HOW TO COMPLETE THIS TASK —
Find the line holding "split; cbn; intros; lia." in the entries below. Give it again exactly, along with every line after it up to and including the line holding "Definition used (g".

─── RECORDS PROVIDED ───

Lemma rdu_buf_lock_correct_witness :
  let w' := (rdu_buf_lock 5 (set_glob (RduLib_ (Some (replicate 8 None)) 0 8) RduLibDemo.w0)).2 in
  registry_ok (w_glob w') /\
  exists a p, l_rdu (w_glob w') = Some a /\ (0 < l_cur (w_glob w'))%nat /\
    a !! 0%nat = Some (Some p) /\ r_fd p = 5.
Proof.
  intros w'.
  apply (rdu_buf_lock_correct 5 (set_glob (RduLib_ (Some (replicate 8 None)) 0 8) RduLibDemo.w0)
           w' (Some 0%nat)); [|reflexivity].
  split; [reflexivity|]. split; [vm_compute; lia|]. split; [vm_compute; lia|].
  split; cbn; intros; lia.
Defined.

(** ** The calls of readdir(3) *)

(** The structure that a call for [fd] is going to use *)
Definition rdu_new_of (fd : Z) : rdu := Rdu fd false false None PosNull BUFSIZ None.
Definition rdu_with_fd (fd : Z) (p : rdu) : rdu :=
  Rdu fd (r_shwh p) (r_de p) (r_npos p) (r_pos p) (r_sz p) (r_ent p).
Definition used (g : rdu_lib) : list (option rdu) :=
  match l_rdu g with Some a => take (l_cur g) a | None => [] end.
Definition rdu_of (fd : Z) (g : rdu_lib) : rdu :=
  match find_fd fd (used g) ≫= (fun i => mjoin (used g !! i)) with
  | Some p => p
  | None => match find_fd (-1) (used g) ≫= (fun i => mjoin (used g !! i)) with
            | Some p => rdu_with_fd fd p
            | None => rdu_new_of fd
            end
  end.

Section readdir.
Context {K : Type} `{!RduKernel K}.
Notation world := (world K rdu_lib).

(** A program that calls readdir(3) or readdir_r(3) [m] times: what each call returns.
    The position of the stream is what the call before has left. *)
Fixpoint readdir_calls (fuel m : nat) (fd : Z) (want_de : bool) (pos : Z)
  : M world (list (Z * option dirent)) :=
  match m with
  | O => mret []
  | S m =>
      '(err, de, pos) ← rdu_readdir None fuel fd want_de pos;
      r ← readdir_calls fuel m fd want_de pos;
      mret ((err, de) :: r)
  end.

───
─── RECORDS PROVIDED ───

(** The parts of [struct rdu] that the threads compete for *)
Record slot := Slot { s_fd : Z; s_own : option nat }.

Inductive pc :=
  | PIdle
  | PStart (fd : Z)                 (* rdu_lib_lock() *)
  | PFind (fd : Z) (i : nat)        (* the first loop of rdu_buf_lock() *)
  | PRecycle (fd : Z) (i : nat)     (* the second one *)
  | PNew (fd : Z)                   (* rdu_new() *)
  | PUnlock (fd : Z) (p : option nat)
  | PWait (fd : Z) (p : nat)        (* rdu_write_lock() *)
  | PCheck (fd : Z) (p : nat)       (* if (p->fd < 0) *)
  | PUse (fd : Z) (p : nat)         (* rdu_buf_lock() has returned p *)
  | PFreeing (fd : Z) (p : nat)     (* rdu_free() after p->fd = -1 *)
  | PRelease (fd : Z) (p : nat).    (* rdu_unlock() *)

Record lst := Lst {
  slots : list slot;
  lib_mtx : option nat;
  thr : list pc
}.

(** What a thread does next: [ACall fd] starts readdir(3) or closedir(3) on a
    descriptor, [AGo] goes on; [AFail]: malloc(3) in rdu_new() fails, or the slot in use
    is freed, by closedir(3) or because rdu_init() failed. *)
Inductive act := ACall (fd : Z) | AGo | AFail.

───

REPLY TO THE TASK —
  split; cbn; intros; lia.
Defined.

(** ** The calls of readdir(3) *)

(** The structure that a call for [fd] is going to use *)
Definition rdu_new_of (fd : Z) : rdu := Rdu fd false false None PosNull BUFSIZ None.
Definition rdu_with_fd (fd : Z) (p : rdu) : rdu :=
  Rdu fd (r_shwh p) (r_de p) (r_npos p) (r_pos p) (r_sz p) (r_ent p).
Definition used (g : rdu_lib) : list (option rdu) :=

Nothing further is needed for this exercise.